GREENWICH, Conn. (HedgeWorld.com)–More than one-third of continental European pension funds are struggling to meet future benefit obligations, according to Greenwich Associates, a U.S.-based market research and consulting firm.

The remedy for pension officers’ impending headaches seems to be found in alternative investments to which a growing number of European pension funds are adding such allocations.

Generally, these funds are shifting their bond and cash allocations to other strategies such as hedge funds to gain the alpha they need to meet their pension benefit obligations in the years to come. Greenwich officials estimate that funds on average are targeting an annual rate of return of 7.9% over the next five years.

Such a return lags the expectations for equity markets, said Chris McNickle, consultant with Greenwich, in a statement. Equities still account for the majority of pension fund portfolios, while the combined government bond and cash holdings total roughly 30% or 500 billion euro (US$654 million).

A shift of 3% out of bonds and cash to other investment areas on the fringes such as international equities, corporate and emerging market bonds and alternative investments would total 50 billion euro, officials estimate.

But so far hedge fund allocations have been more in talk than action. In 2003, hedge fund allocations were almost flat at 1%. By 2006, though, pension executive are expected to follow through on their promises. According to Greenwich’s research, most continental European pension funds expect greater allocations to hedge funds in the next couple years.
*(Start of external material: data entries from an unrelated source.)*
Definition set_fs_count (t c : Z) : M vstate unit :=
  x ← get_fs t; modify (fun s => set_tables (<[t := FsStruct (pwd x) (filemap x) c]> (tables s)) s).
(** The table of a child of the process with table [t']: shared, or a copy made at [t] in
    the memory [l] if there is any. *)
Definition copy_fs (share : bool) (t' t : Z) (l : option (list file)) : M vstate (Z * Z) :=
  if share then x ← get_fs t'; _ ← set_fs_count t' (s32 (fs_count x + 1)); mret (0, t')
  else
    match l with
    | None => mret (- ENOMEM, 0)
    | Some l =>
        _ ← modify (fun s => set_tables (<[t := fs_create l]> (tables s)) s);
        _ ← dup_fs t t';
        x ← get_fs t;
        _ ← set_fs_count t (s32 (fs_count x + 1));
        mret (0, t)
    end.
Definition put_fs (t : Z) : M vstate unit :=
  x ← get_fs t;
  _ ← set_fs_count t (fs_count x - 1);
  if fs_count x - 1 =? 0 then fs_destroy t else mret tt.
Lemma cnt_holds l (i : nat) f n : l !! i = Some f -> holds f n = true -> 1 <= cnt l n.
Proof.
  revert i. induction l as [|g l IH]; intros [|i] Hi Hh; [done|done|injection Hi as ->; cbn|cbn].
  - rewrite Hh. pose proof (cnt_nonneg l n). cbn. lia.
  - specialize (IH i Hi Hh). destruct (holds g n); cbn; lia.
Qed.

Lemma cnt_le l n : cnt l n <= Z.of_nat (length l).
Proof. induction l as [|f l IH]; cbn [cnt length]; [done|]. destruct (holds f n); cbn [Z.b2z]; lia. Qed.

Lemma total_new g m t x : m !! t = None -> total g (<[t := x]> m) = g x + total g m.
Proof. intros H. unfold total. rewrite map_fold_insert_L; [done|intros; lia|done]. Qed.

Lemma total_delete g m t x : m !! t = Some x -> total g (delete t m) = total g m - g x.
Proof. intros H. rewrite <- (insert_delete_id m t x H) at 2. rewrite total_new by apply lookup_delete_eq. lia. Qed.

Lemma total_insert g m t x x' : m !! t = Some x -> total g (<[t := x']> m) = total g m - g x + g x'.
Proof. intros H. rewrite <- insert_delete_eq. rewrite total_new by apply lookup_delete_eq. rewrite (total_delete g m t x H). lia. Qed.

Lemma total_nonneg g m : (forall x, 0 <= g x) -> 0 <= total g m.
Proof. intros Hg. induction m as [|t x m Hm IH] using map_ind; [done|]. rewrite total_new by done. specialize (Hg x). lia. Qed.

Lemma fds_nonneg m n : 0 <= fds m n.
Proof. apply total_nonneg. intros x. apply cnt_nonneg. Qed.

Lemma pwds_nonneg m n : 0 <= pwds m n.
Proof. apply total_nonneg. intros x. by destruct (bool_decide _). Qed.

Lemma total_ge g m t x : (forall x, 0 <= g x) -> m !! t = Some x -> g x <= total g m.
Proof. intros Hg H. pose proof (total_nonneg g (delete t m) Hg) as Hn. rewrite (total_delete g m t x H) in Hn. lia. Qed.

(** ** The state *)

(** Operations under way: files being opened, and uses of open files. *)
Inductive phase := Opening | Using.
#[export] Instance phase_eq_dec : EqDecision phase.
Proof. solve_decision. Defined.
Abbreviation pends := (list (Z * Z * phase)).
In the next 12 months, 23% of the plans interviewed by Greenwich said they would hire a hedge fund manager. That falls in line with figures for plan sponsors in the United Kingdom.

Of 94 U.K. pension funds surveyed earlier this year by Pioneer Alternative Investments, almost half reported investing in or having interest in allocating to hedge funds (see ).

Mr. McNickle believes that European institutions should not be “lulled” into a false sense of security after taking precautions to stabilize their asset allocations.

“While commitment to their final salary plans is commendable, they should note that in the U.K. similar conditions have resulted in the closing of half of all defined benefit plans to new employees,” said Mr. McNickle in a statement.